Tidying up deep neural networks

Visual art has found many ways of representing objects, from the ornate Baroque period to modernist simplicity. Artificial visual systems are somewhat analogous: from relatively simple beginnings inspired by key regions in the visual cortex, recent advances in performance have seen increasing complexity.

“Our overall goal has been to build an accurate, engineering-level model of the visual system, to ‘reverse engineer’ visual intelligence,” explains James DiCarlo, the head of MIT’s Department of Brain and Cognitive Sciences, an investigator in the McGovern Institute for Brain Research and the Center for Brains, Minds, and Machines (CBMM). “But very high-performing ANNs have started to drift away from brain architecture, with complex branching architectures that have no clear parallel in the brain.”

A new model from the DiCarlo lab has re-imposed a brain-like architecture on an object recognition network.
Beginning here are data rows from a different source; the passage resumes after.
(** [exportToCSV] of [VirtualizedDataTable.tsx]: no file when there is no
    row to export. *)
Definition exportToCSV (columns : list string) (processedData : list Js.row)
  : option string :=
  match processedData with
  | [] => None
  | _ => Some (csvContent columns processedData)
  end.

(** [exportToCSV] of the copy inside [EnhancedChatInterface.tsx], which has
    no such guard. *)
Definition exportToCSV_chat (columns : list string)
           (processedData : list Js.row) : string :=
  csvContent columns processedData.

(** The [Row] renderer of [VirtualizedDataTable.tsx]: the cell texts of row
    [index]; reading a property of [processedData[index]] throws when the
    index is out of range. *)
Definition Row (columns : list string) (processedData : list Js.row)
           (index : nat) : option (list string) :=
  match nth_error processedData index with
  | Some r => Some (map (cell_text r) columns)
  | None => None
  end.

(** The table body of the chat interface: the first 200 rows. *)
Definition table_body (columns : list string) (processedData : list Js.row)
  : list (list string) :=
  map (fun r => map (cell_text r) columns) (firstn 200 processedData).

(** Two cell values that are equal, or both falsy (a zero and a missing
    value, say); two rows whose cells are so related in every column. *)
Definition alike (a b : Js.value) : Prop :=
  a = b \/ (Js.truthy a = false /\ Js.truthy b = false).

Definition rows_alike (columns : list string) (r1 r2 : Js.row) : Prop :=
  forall col, In col columns -> alike (Js.get r1 col) (Js.get r2 col).

End Table.

(* ------------------------------------------------------------------ *)
(** ** Fixture backends, after the scenarios of the specification *)

Module Fixture.
Import Orchestrator.

Definition failure (k : ErrorKind) (msg : string) : ExecResult :=
  {| success := false; error := {| kind := k; message := msg |}; data := [] |}.

Definition two_rows : ExecResult :=
  {| success := true;
     error := {| kind := syntax; message := EmptyString |};
     data := [[("Customer", Js.Str "Acme Corp"); ("Revenue", Js.Num 2300000)];
              [("Customer", Js.Str "Global Industries");
               ("Revenue", Js.Num 1800000)]] |}.

(** A backend that rejects every query with an error of kind [k]; the
    generator always writes [generated] and the corrector rewrites a failed
    query with [rewrite]. *)
Definition rejecting (k : ErrorKind) (generated : string)
           (rewrite : string -> string) : Services unit :=
  {| _generate_query := fun _ w => (generated, w);
     _execute_query := fun _ w => (failure k "Invalid column name 'Rev'", w);
     _fix_query := fun query _ w => (rewrite query, w) |}.

(** A backend that answers every query with two rows. *)
Definition answering (generated : string) : Services unit :=
  {| _generate_query := fun _ w => (generated, w);
     _execute_query := fun _ w => (two_rows, w);
     _fix_query := fun query _ w => (query, w) |}.

(** A backend whose first execution fails on an unknown column and whose
    later ones answer; the world counts the executions made so far. *)
Definition failing_once (generated : string) (rewrite : string -> string)
  : Services nat :=
  {| _generate_query := fun _ w => (generated, w);
     _execute_query :=
       fun _ w =>
         (match w with
          | 0 => failure syntax "Invalid column name 'Rev'"
          | S _ => two_rows
          end, S w);
     _fix_query := fun query _ w => (rewrite query, w) |}.

(** A backend that rejects every query and counts the calls made to it in
    the world; the corrector always proposes [good_query], defined below
    with the questions. *)
Definition counting (generated : string) : Services nat :=
  {| _generate_query := fun _ w => (generated, w);
     _execute_query :=
       fun _ w => (failure syntax "Invalid column name 'Rev'", S w);
     _fix_query :=
       fun _ _ w => ("SELECT TOP 2 Customer, Revenue FROM Sales", w) |}.

Definition bad_query : string := "SELECT TOP 2 Customer, Rev FROM Sales".
Definition good_query : string := "SELECT TOP 2 Customer, Revenue FROM Sales".
Definition the_question : string := "show top 2 customers by revenue".

End Fixture.

(* ------------------------------------------------------------------ *)
(** ** The table's controls: sorting and filtering
       ([VirtualizedDataTable.tsx] and its copy in
       [EnhancedChatInterface.tsx]) *)

Module TableView.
The result is a shallow-network architecture with surprisingly high performance, indicating that we can simplify deeper– and more baroque– networks yet retain high performance in artificial learning systems.

“We’ve made two major advances,” explains graduate student Martin Schrimpf, who led the work with Jonas Kubilius at CBMM. “We’ve found a way of checking how well models match the brain, called Brain-Score, and developed a model, CORnet, that moves artificial object recognition, as well as machine learning architectures, forward.”

DiCarlo lab graduate student Martin Schrimpf in the lab. Photo: Kris Brewer

Back to the brain

Deep convolutional artificial neural networks were initially inspired by brain anatomy, and are the leading models in artificial object recognition. Training these feedforward systems on recognizing objects in ImageNet, a large database of images, has allowed performance of ANNs to vastly improve, but at the same time networks have literally branched out, become increasingly complex with hundreds of layers. In contrast, the visual ventral stream, a series of cortical brain regions that unpack object identity, contains a relatively minuscule four key regions. In addition, ANNs are entirely feedforward, while the primate cortical visual system has densely interconnected wiring, in other words, recurrent connectivity. While primate-like object recognition capabilities can be captured through feedforward-only networks, recurrent wiring in the brain has long been suspected, and recently shown in two DiCarlo lab papers led by Kar and Tang respectively, to be important.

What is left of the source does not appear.